Des informations de presse sont lues à voix haute tandis que la foule se défoule face aux mensonges dévoilés au verso des journaux.
« Si tu piques ton far, partage le gâteau ! »
Dressée sur la balayeuse, la femme chante le rock des concierges en distribuant des tracts. L’atmosphère est à l’émeute.
S’ensuit un ballet de balais se dirigeant vers le panneau
... tandis que commence un concert dans les étoiles, moment de poésie qui, cette fois encore, ne durera pas : les partitions tombent, puis le piano bascule en avant, plonge et se fracasse au sol, suivi de l’artiste.
Les balais balayent le mur de l’Avenir.
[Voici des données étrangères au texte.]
(** On a page where toggles and their fallback converge, the verifications
    an activation leaves pending change nothing when they run: each calendar
    keeps the visibility the activation gave it, and none is pending
    afterwards. *)
Theorem verifications_keep_activation (stored : option (gmap string Group))
    (groupId : string) (group : Group) (m : Manager) (w : World) :
  Converges → ForceConverges → InStep w →
  default ∅ stored !! groupId = Some group →
  currentActiveGroup m ≠ Some groupId →
  let st1 := (toggleGroup stored groupId (m, w)).2 in
  timers (runTimers st1.2) = []
  ∧ ∀ e, e ∈ getCalendarElements (dom w) →
      isCalendarChecked (dom (runTimers st1.2)) e = isCalendarChecked (dom st1.2) e.
Proof.
  intros Hc Hf Hstep Hg Hother st1. unfold st1.
  rewrite (toggleGroup_stored _ _ _ _ _ Hg), bool_decide_false by done. cbn [snd].
  set (w1 := showCalendarsInGroup (calendars group) (hideAllCalendars w)).
  destruct (hide_then_show_spec (calendars group) w Hc) as [[E1 _] _]. fold w1 in E1.
  assert (I1 : InStep w1)
    by (by apply showCalendarsInGroup_InStep; [| apply hideAllCalendars_InStep]).
  destruct (runTimers_spec w1 Hf I1) as (_ & T & V & _).
  split; [done |]. intros e He. apply V. by rewrite E1.
Qed.


End FurtherManager.

Section FurtherScan.
Import Html.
Est-ce décidemment la fin de tout ? Non, car ils sont remplacés par des brosses imprégnées de colle à papier, et peu à peu, lettre après lettre, mot après mot, dans l’attente muette, une phrase se construit ...
..."Au fil des mots, raccommoder le sens de la vie".
C’est alors que des banderolles se déroulent au-dessus de la rue, dont « La ville comme la vie, avec des ailes »
Après le spectacle, on est secoué, et on sait qu’on n’a pas rêvé en ramassant des partitions et des petits morceaux de papier, près des débris du piano. « Il faut savoir partager le vide »
Par ce spectacle
explosif,
gravement hilarant,
absurdement intelligent, et accessible
militant et généreux
moqueur, décapant et tendre,
parfois poétique et émouvant
sont entre autres exprimées des incitations à mieux vivre, en particulier nos relations avec autrui.